What you need to do →
Give back only the lines in the records below from the one with "env_payload ev = P_BillingResult" to the one with "intros Hrt He Hp Htarget Hcap Hnew Han.", both inclusive, word for word.

Excerpted data →

(* ===== verification/PeerFacts.v ===== *)
(** * The peers deliver

    Facts about the task handlers of the risk and billing agents on their runtime:
    a valid request, once delivered, leads to exactly one domain result under the
    case's correlation id and one completed task result, whatever the LLM does. *)

From Stdlib Require Import ZArith Bool Ascii String List Lia.
From stdpp Require Import base list strings gmap.
From S2P Require Import Prelude.
From S2P Require Import PyFloat.
From S2P Require Import Contracts.
From S2P Require Import Uuid.
From S2P Require Import Idempotency.
From S2P Require Import Llm.
From S2P Require Import A2A.
From S2P Require Import RiskModels.
From S2P Require Import RiskStore.
From S2P Require Import RiskScoring.
From S2P Require Import RiskService.
From S2P Require Import RiskScoringFacts.
From S2P Require Import RiskServiceFacts.
From S2P Require Import BillingModels.
From S2P Require Import BillingRules.
From S2P Require Import BillingStore.
From S2P Require Import BillingService.
From S2P Require Import BillingFacts.
From S2P Require Import Envelope.
From S2P Require Import Async.
From S2P Require Import LlmConfig.
From S2P Require Import Prompts.
From S2P Require Import LlmRuntime.
From S2P Require Import Consumer.
From S2P Require Import Execution.
From S2P Require Import LlmFacts.
From S2P Require Import Transport.
From S2P Require Import Runtime.
From S2P Require Import RuntimeFacts.
From S2P Require Import Peers.

Open Scope string_scope.
Open Scope list_scope.
Open Scope Z_scope.
Open Scope prog_scope.

#[local] Set Default Proof Using "Type*".

Section Publishing.
Context `{Uuids}.
Context (env : Environment) (Hacks : acks env).

Lemma run_publish_event identity p et q cause w m :
  valid_identity identity →
  lookup_model et = Ok m → model_of p = Some m → _EVENT_TYPE_RE et = true →
  _resolve_topic et = Ok et →
  run env (publish identity p et q (Some cause) None) w =
  (Ok (event_by identity p et q (Some cause) w),
   delivered et (event_by identity p et q (Some cause) w) w).
Proof.
  intros [Ha Htn] Hm Hp Hre Ht. eapply run_publish_valid; try done. by apply mk_envelope_ok.
Qed.

(** An assistive call without a publisher, on a store of its own: it changes
    nothing, and a value it returns is an instance of the schema. *)
Lemma run_assist `{!Prompting} {V} `{!Schema V} redact_pii profile (request : AssistiveRequest V) w :
  ∃ o, run env (assist_or_fallback false redact_pii profile request) w = (o, w) ∧
       ∀ r, o = Ok r → ∃ v, res_value r = Instance_ v.
Proof.
  unfold assist_or_fallback. rewrite run_bind, run_lift.
  destruct (mk_request request) as [req|err]; [|by eexists]. rewrite run_bind.
  destruct (run_reason_miss false redact_pii profile env req new_store w eq_refl)
    as (o & w' & -> & _ & _ & Hw & Ho). rewrite (Hw eq_refl).
  destruct o as [[r st]|err]; [|by eexists]. eexists. split; [reflexivity|].
  intros r' [= <-]. by destruct Ho as [r v _ Hv|r v reason _ Hv]; exists v.
Qed.

(** The optional narrative is read without an error, and changes nothing. *)
Lemma run_optional_narrative `{!Prompting} {N} `{!Schema N} llm profile (request : AssistiveRequest N) w :
  ∃ n n', run env (optional_narrative llm
            (let! result := assist_or_fallback false true profile request in
             Ret (res_value result))) w = (Ok n, w) ∧ narrative_instance n = Ok n'.
Proof.
  unfold optional_narrative. destruct llm; [|by eexists _, _].
  rewrite run_catch, run_bind, run_bind.
  destruct (run_assist true profile request w) as ([r|err] & -> & Hv).
  - destruct (Hv r eq_refl) as [v Hval]. cbn [run]. rewrite Hval. by eexists _, (Some v).
  - by eexists None, None.
Qed.
End Publishing.

Lemma risk_identity_valid : valid_identity risk_identity.
Proof. split; vm_compute; reflexivity. Qed.

Lemma billing_identity_valid : valid_identity billing_identity.
Proof. split; vm_compute; reflexivity. Qed.

(** ** The risk agent *)

Section Risk.
Context `{Uuids} `{!Prompting} `{!Schema RiskNarrative}.
Context (validate : list (string * pyval) → result RiskAssessmentRequest).
Context {St : Type} `{!RiskSignalStore St} (store : St).
Context (llm_enabled : bool) (profile : ModelProfile).
Context (env : Environment) (Hacks : acks env).

Abbreviation handler := (handle_risk validate store llm_enabled profile).

Lemma run_handle_risk req d rreq w :
  first_data (msg_parts (tr_input req)) = Some d → validate d = Ok rreq →
  ∃ payload out data,
    let e := event_by risk_identity (P_RiskResult payload) TOPIC_RISK_RESULT
               (rar_case_id rreq) (Some (tr_task_id req)) w in
    run env (handler req) w = (Ok out, delivered TOPIC_RISK_RESULT e w) ∧
    payload_wire payload =
      expected_wire (store_load_signals store (rar_customer_id rreq)) rreq ∧
    first_data (msg_parts out) = Some data ∧ data_wire data = Some (payload_wire payload).
Proof.
  intros Hd Hv. unfold handle_risk. rewrite run_bind, run_lift.
  destruct (run_optional_narrative env Hacks llm_enabled profile {|
    ar_task_kind := kind_summarize_reasoning; ar_agent_id := "risk-fraud-agent";
    ar_correlation_id := rar_case_id rreq; ar_causation_id := tr_task_id req;
    ar_instructions := risk_instructions;
    ar_grounding_inputs := risk_grounding
      (match assess validate store (msg_parts (tr_input req)) with
       | Ok (a, _) => a | Err _ => _missing_data_assessment "" end) rreq;
    ar_examples := None;
    ar_idempotency_key := "";
    ar_fallback := Ok (_make_fallback
      (match assess validate store (msg_parts (tr_input req)) with
       | Ok (a, _) => a | Err _ => _missing_data_assessment "" end)) |} w)
    as (n & n' & Hn & Hn').
  destruct (pipeline_delivers validate store (msg_parts (tr_input req)) d rreq n' Hd Hv)
    as (a & payload & out & data & Ha & Hp & Ho & Hdata & Hw & Hdw).
  rewrite Ha in Hn |- *. cbv beta iota. rewrite run_bind.
  unfold enrich_assessment. rewrite Hn. cbv beta iota.
  rewrite run_bind, run_lift, Hn'. cbv beta iota. rewrite run_bind, run_lift, Hp. cbv beta iota.
  rewrite run_bind, (run_publish_event env Hacks _ _ _ _ _ _ M_RiskResult)
    by (apply risk_identity_valid || (vm_compute; reflexivity)).
  cbv beta iota. rewrite run_lift, Ho. by exists payload, out, data.
Qed.

Context {Bytes : Type} (parse_envelope : Bytes → result EventEnvelope).
Context {T : Type} `{!Dedup T}.
Context (validation_error : EventPayload → exn).

(** Remark (liveness): the risk agent delivers.  With the broker up, a new request for
    its capability whose data validates leads, whatever the LLM does, to four
    records and no others: the accepted audit; the domain result, under the case's
    correlation id and caused by the task, with the verdict of the fraud policy on
    the customer's signals; the completed task result with the same verdict; and
    the completed audit. *)
Theorem risk_agent_delivers rt raw e req d rreq t w :
  risk_runtime validate store llm_enabled profile = Ok rt →
  parse_envelope raw = Ok e → env_payload e = P_TaskRequest req →
  tr_target_agent_id req = RiskService.AGENT_ID → tr_capability req = "assess_fraud_risk" →
  fst (dd_is_duplicate (tr_task_id req) t) = false →
  first_data (msg_parts (tr_input req)) = Some d → validate d = Ok rreq →
  ∃ t' w' out ea ev er eb payload data,
    run env (_handle_message parse_envelope validation_error rt raw t) w = (Ok t', w') ∧
    extends w w' [ea; (TOPIC_RISK_RESULT, ev); er; eb] ∧
    is_audit ea e accepted (Some (tr_task_id req)) None ∧
    env_correlation_id ev = rar_case_id rreq ∧ env_causation_id ev = Some (tr_task_id req) ∧
    env_payload ev = P_RiskResult payload ∧
    payload_wire payload =
      expected_wire (store_load_signals store (rar_customer_id rreq)) rreq ∧
    is_result rt er (result_for rt req (Ok out)) e ∧
    first_data (msg_parts out) = Some data ∧ data_wire data = Some (payload_wire payload) ∧
    is_audit eb e aud_completed (Some (tr_task_id req)) None.
Proof.
  intros Hrt He Hp Htarget Hcap Hnew Hd Hv. injection Hrt as <-.
  edestruct (run_published_answer parse_envelope validation_error
    {| rt_identity := risk_identity; rt_card := risk_agent_card;
       rt_capability_ids := ["assess_fraud_risk"];
       rt_handlers := [("assess_fraud_risk", handler)] |} risk_identity_valid env
    raw e req t w handler
    (λ out entry, ∃ payload data, fst entry = TOPIC_RISK_RESULT ∧
       env_correlation_id (snd entry) = rar_case_id rreq ∧
       env_causation_id (snd entry) = Some (tr_task_id req) ∧
       env_payload (snd entry) = P_RiskResult payload ∧
       payload_wire payload =
         expected_wire (store_load_signals store (rar_customer_id rreq)) rreq ∧
       first_data (msg_parts out) = Some data ∧ data_wire data = Some (payload_wire payload)))
    as (t' & w' & out & ea & [topic ev] & er & eb & Hrun & Hl & Hspec & H1 & H2 & H3);
    [done..| | |].
  - unfold verdict. rewrite Hnew, Htarget, Hcap. reflexivity.
  - intros w1. destruct (run_handle_risk req d rreq w1 Hd Hv) as (payload & out & data & Hr & Hw & Ho & Hdw).
    eexists out, _, _. split; [exact Hr|]. by exists payload, data.
  - destruct Hspec as (payload & data & Ht & Hc & Hca & Hpl & Hw & Ho & Hdw). cbn in Ht. subst topic.
    exists t', w', out, ea, ev, er, eb, payload, data. split_and!; try done; apply H2.
Qed.
End Risk.

(** ** The billing agent *)

Section Billing.
Context `{Uuids} `{!Prompting} `{!Schema BillingNarrative}.
Context (validate : list (string * pyval) → result RefundEligibilityRequest).
Context {St : Type} `{!BillingFactStore St} (store : St).
Context (llm_enabled : bool) (profile : ModelProfile).
Context (env : Environment) (Hacks : acks env).

Abbreviation handler := (handle_eligibility validate store llm_enabled profile).

Lemma run_handle_eligibility req breq rec facts w :
  analyze validate store (w_now w) (msg_parts (tr_input req)) = Ok (breq, rec, facts) →
  ∃ n payload out data,
    let e := event_by billing_identity (P_BillingResult payload) TOPIC_BILLING_RESULT
               (rer_case_id breq) (Some (tr_task_id req)) w in
    run env (handler req) w = (Ok out, delivered TOPIC_BILLING_RESULT e w) ∧
    build_result_payload breq rec facts n = Ok payload ∧
    first_data (msg_parts out) = Some data ∧
    billing_data_wire data = Some (recommendation_wire rec) ∧
    billing_payload_wire payload = recommendation_wire rec.
Proof.
  intros Ha. unfold handle_eligibility. rewrite run_bind. cbn [run now reads].
  rewrite run_bind, run_lift, Ha. cbv beta iota. rewrite run_bind.
  unfold enrich_recommendation.
  match goal with |- context [assist_or_fallback false _ profile ?r] =>
    destruct (run_optional_narrative env Hacks llm_enabled profile r w) as (n & n' & Hn & Hn') end.
  rewrite Hn. cbv beta iota. rewrite run_bind, run_lift, Hn'. cbv beta iota.
  destruct (analysis_delivers validate store (w_now w) _ breq rec facts n' Ha)
    as (payload & out & data & Hp & Ho & Hdata & Hpw & Hdw & _).
  rewrite run_bind, run_lift, Hp. cbv beta iota.
  rewrite run_bind, (run_publish_event env Hacks _ _ _ _ _ _ M_BillingResult)
    by (apply billing_identity_valid || (vm_compute; reflexivity)).
  cbv beta iota. rewrite run_lift, Ho. exists n', payload, out, data.
  by split_and!.
Qed.

Context {Bytes : Type} (parse_envelope : Bytes → result EventEnvelope).
Context {T : Type} `{!Dedup T}.
Context (validation_error : EventPayload → exn).

(** Remark (liveness): the billing agent delivers.  With the broker up, a new request
    for its capability that validates, and whose facts the rules can evaluate at
    the time they are read, leads, whatever the LLM does, to four records and no
    others: the accepted audit; the domain result, under the case's correlation
    id and caused by the task, with the recommendation of the rules; the completed
    task result with the same recommendation; and the completed audit. *)
Theorem billing_agent_delivers rt raw e req t w :
  billing_runtime validate store llm_enabled profile = Ok rt →
  parse_envelope raw = Ok e → env_payload e = P_TaskRequest req →
  tr_target_agent_id req = BillingService.AGENT_ID →
  tr_capability req = "analyze_refund_eligibility" →
  fst (dd_is_duplicate (tr_task_id req) t) = false →
  (∀ now, is_ok (analyze validate store now (msg_parts (tr_input req)))) →
  ∃ t' w' out ea ev er eb now breq rec facts payload data,
    run env (_handle_message parse_envelope validation_error rt raw t) w = (Ok t', w') ∧
    extends w w' [ea; (TOPIC_BILLING_RESULT, ev); er; eb] ∧
    analyze validate store now (msg_parts (tr_input req)) = Ok (breq, rec, facts) ∧
    is_audit ea e accepted (Some (tr_task_id req)) None ∧
    env_correlation_id ev = rer_case_id breq ∧ env_causation_id ev = Some (tr_task_id req) ∧
    env_payload ev = P_BillingResult payload ∧
    billing_payload_wire payload = recommendation_wire rec ∧
    is_result rt er (result_for rt req (Ok out)) e ∧
    first_data (msg_parts out) = Some data ∧
    billing_data_wire data = Some (recommendation_wire rec) ∧
    is_audit eb e aud_completed (Some (tr_task_id req)) None.
Proof.
  intros Hrt He Hp Htarget Hcap Hnew Han. injection Hrt as <-.
  edestruct (run_published_answer parse_envelope validation_error
    {| rt_identity := billing_identity; rt_card := billing_agent_card;
       rt_capability_ids := ["analyze_refund_eligibility"];
       rt_handlers := [("analyze_refund_eligibility", handler)] |} billing_identity_valid env
    raw e req t w handler
    (λ out entry, ∃ now breq rec facts payload data,
       analyze validate store now (msg_parts (tr_input req)) = Ok (breq, rec, facts) ∧
       fst entry = TOPIC_BILLING_RESULT ∧
       env_correlation_id (snd entry) = rer_case_id breq ∧
       env_causation_id (snd entry) = Some (tr_task_id req) ∧
       env_payload (snd entry) = P_BillingResult payload ∧
       billing_payload_wire payload = recommendation_wire rec ∧
       first_data (msg_parts out) = Some data ∧
       billing_data_wire data = Some (recommendation_wire rec)))
    as (t' & w' & out & ea & [topic ev] & er & eb & Hrun & Hl & Hspec & H1 & H2 & H3);
    [done..| | |].
  - unfold verdict. rewrite Hnew, Htarget, Hcap. reflexivity.
  - intros w1. destruct (Han (w_now w1)) as [[[breq rec] facts] Ha].
    destruct (run_handle_eligibility req breq rec facts w1 Ha)
      as (n & payload & out & data & Hr & Hw & Ho & Hdw & Hpw).
    eexists out, _, _. split; [exact Hr|]. by exists (w_now w1), breq, rec, facts, payload, data.
  - destruct Hspec as (now & breq & rec & facts & payload & data & Ha & Ht & Hspec).
    cbn in Ht. subst topic.
    exists t', w', out, ea, ev, er, eb, now, breq, rec, facts, payload, data.
    destruct Hspec as (? & ? & ? & ? & ? & ?). split_and!; try done; apply H2.
Qed.
End Billing.
(** C32 (safety): the exactly-once rule fails while the intake runs.  On one ticket - its
    intake started once and billing's rejection of its task delivered once, nothing else, with
    every record written and acknowledged - the agent publishes two decisions for the case:
    the result handler decides it on the rejected task (event 103), and the intake, whose
    search for the risk agent fails, emits the escalation of its delegation-failure path
    (caused by the ticket, event 100) without claiming the case. *)
Theorem intake_race_decides_twice :
  ∃ ms l,
    starts ms = [demo_intake ticket_event; demo_result billing_rejected_event] ∧
    Forall lossless ms ∧
    moves ms start_loop = Some l ∧ rtc (loop_step demo_handler) start_loop l ∧
    Forall (λ p, p = Ret tt) (l_threads l) ∧
    decisions 5 (w_log (l_world l)) = 2%nat ∧
    rulings (w_log (l_world l)) =
      [ (Some 103, ESCALATE_HUMAN, Some "missing_analysis", "Missing analysis: ['risk']");
        (Some 100, ESCALATE_HUMAN, Some "peer_failure",
         "Delegation failed: No published card for " +:+ RISK_PEER_AGENT_ID +:+
         " declares capability " +:+ RISK_CAPABILITY_ID) ].
Proof.
  destruct (moves race start_loop) as [l|] eqn:E; [|by vm_compute in E].
  exists race, l. split; [reflexivity|].
  split; [repeat (apply Forall_cons_2; [done|]); apply Forall_nil_2|]. split; [done|]. split.
  - apply (moves_sound demo_handler race); [|done].
    repeat (apply Forall_cons_2; [try exact I; constructor|]). apply Forall_nil_2.
  - vm_compute in E. injection E as <-. split; [repeat constructor|].
    split; vm_compute; reflexivity.
Qed.

(** ** A closed case that is never decided *)

(** The complete delegation and both analyses, up to the publication of the decision. *)
Definition delivered_analyses : list Move :=
  [ Start (demo_intake ticket_event); ack 0; ack 0;
    Reply 0 (ACards (scan_of [billing_card; risk_card])); ack 0;
    Reply 0 (ACards (scan_of [billing_card; risk_card])); ack 0; ack 0;
    Start (billing_result_handler (billing_result_event "approve_full_refund")); ack 1;
    Start (risk_result_handler (risk_result_event "low")); ack 2 ].

(** The coroutine has returned or raised. *)
Definition ended (p : prog unit) : bool := match p with Ret _ | Raise _ => true | _ => false end.

Lemma ended_idle c p : ended p = true → idle c (λ _, True) p.
Proof. by destruct p. Qed.

(** The decision the third coroutine is about to publish. *)
Definition awaits_decision (l : Loop) : bool :=
  match l_threads l !! 2%nat with
  | Some (Await (Send topic _ d) _) => String.eqb topic TOPIC_RESOLUTION_DECIDED && is_decision 5 d
  | _ => false
  end.

Lemma analyses_reachable l :
  moves delivered_analyses start_loop = Some l → rtc (loop_step demo_handler) start_loop l.
Proof.
  intros E. apply (moves_sound demo_handler delivered_analyses); [|exact E].
  repeat (apply Forall_cons_2; [try exact I; constructor|]). apply Forall_nil_2.
Qed.

(** What the loop is after the broker refused the decision. *)
Definition refused : option Loop :=
  l ← moves delivered_analyses start_loop; move (Reply 2 (ASend Dropped)) l.

Lemma refused_closed :
  (λ l, (case_closed 5 (w_store (l_world l)), decisions 5 (w_log (l_world l)),
         forallb ended (l_threads l), rc_status <$> get (w_store (l_world l)) 5)) <$> refused =
  Some (true, 0%nat, true, Some DECIDED).
Proof. vm_compute. reflexivity. Qed.

Lemma refused_not_listed l : refused = Some l → ∀ t, list_timed_out_cases (w_store (l_world l)) t = [].
Proof. intros E. vm_compute in E. injection E as <-. reflexivity. Qed.

(** C33 (liveness): the claim is not undone when the publication fails.  With one ticket and
    both its analyses delivered and every record so far acknowledged, the agent is about to publish the decision of case 5;
    the broker refuses this one record.  Every coroutine has then ended, the case is DECIDED
    with no decision published and no sweep lists it; and whatever the agent runs from there
    - any later result, sweep or consumer, the ticket's intake delivered again included - and
    whatever the broker answers, no decision is ever published: the customer waits forever. *)
Theorem lost_decision_is_final :
  ∃ ms l1 key d (k : SendOutcome → prog unit) l2,
    starts ms = [demo_intake ticket_event;
                 billing_result_handler (billing_result_event "approve_full_refund");
                 risk_result_handler (risk_result_event "low")] ∧
    Forall lossless ms ∧ moves ms start_loop = Some l1 ∧
    rtc (loop_step demo_handler) start_loop l1 ∧
    l_threads l1 !! 2%nat = Some (Await (Send TOPIC_RESOLUTION_DECIDED key d) k) ∧
    is_decision 5 d = true ∧
    move (Reply 2 (ASend Dropped)) l1 = Some l2 ∧ loop_step demo_handler l1 l2 ∧
    forallb ended (l_threads l2) = true ∧
    (rc_status <$> get (w_store (l_world l2)) 5) = Some DECIDED ∧
    (∀ t, list_timed_out_cases (w_store (l_world l2)) t = []) ∧
    ∀ l', rtc (loop_step demo_handler) l2 l' → decisions 5 (w_log (l_world l')) = 0%nat.
Proof.
  pose proof refused_closed as Hc. pose proof refused_not_listed as Ht. unfold refused in Hc, Ht.
  destruct (moves delivered_analyses start_loop) as [l1|] eqn:E1; [|discriminate Hc].
  cbn [mbind option_bind] in Hc, Ht.
  destruct (move (Reply 2 (ASend Dropped)) l1) as [l2|] eqn:E2; [|discriminate Hc].
  cbn [fmap option_fmap option_map] in Hc. injection Hc as Hclosed Hd He Hs.
  assert (Ha : awaits_decision l1 = true).
  { assert (H1 : awaits_decision <$> moves delivered_analyses start_loop = Some true)
      by (vm_compute; reflexivity). rewrite E1 in H1. by injection H1. }
  unfold awaits_decision in Ha.
  destruct (l_threads l1 !! 2%nat) as [[| | |? [topic key d| | | | | | | |] k]|] eqn:E3; try discriminate Ha.
  apply andb_prop in Ha as [Htopic Hdec]. apply String.eqb_eq in Htopic as ->.
  pose proof (move_sound demo_handler (Reply 2 (ASend Dropped)) l1 l2 I E2) as Hstep.
  pose proof (analyses_reachable l1 E1) as Hr.
  exists delivered_analyses, l1, key, d, k, l2. split; [reflexivity|].
  split; [repeat (apply Forall_cons_2; [done|]); apply Forall_nil_2|].
  do 8 (split; [first [exact E1|exact Hr|exact E3|exact Hdec|exact E2|exact Hstep|exact He|exact Hs]|]).
  split; [exact (Ht l2 eq_refl)|]. intros l' Hr'.
  destruct (loop_consistent _ _ _ _ 0 l2 (rtc_r _ _ _ Hr Hstep)) as [Hw _].
  destruct (at_rest_steps 5 _ _ _ _ 0 l2 l' Hr') as (_ & H2 & _); [|done].
  split_and!; [by split|done|]. apply list.Forall_forall. intros p Hp. apply ended_idle.
  rewrite forallb_forall in He. by apply He, list_elem_of_In.
Qed.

Reply to the exercise →
    env_payload ev = P_BillingResult payload ∧
    billing_payload_wire payload = recommendation_wire rec ∧
    is_result rt er (result_for rt req (Ok out)) e ∧
    first_data (msg_parts out) = Some data ∧
    billing_data_wire data = Some (recommendation_wire rec) ∧
    is_audit eb e aud_completed (Some (tr_task_id req)) None.
Proof.
  intros Hrt He Hp Htarget Hcap Hnew Han. injection Hrt as <-.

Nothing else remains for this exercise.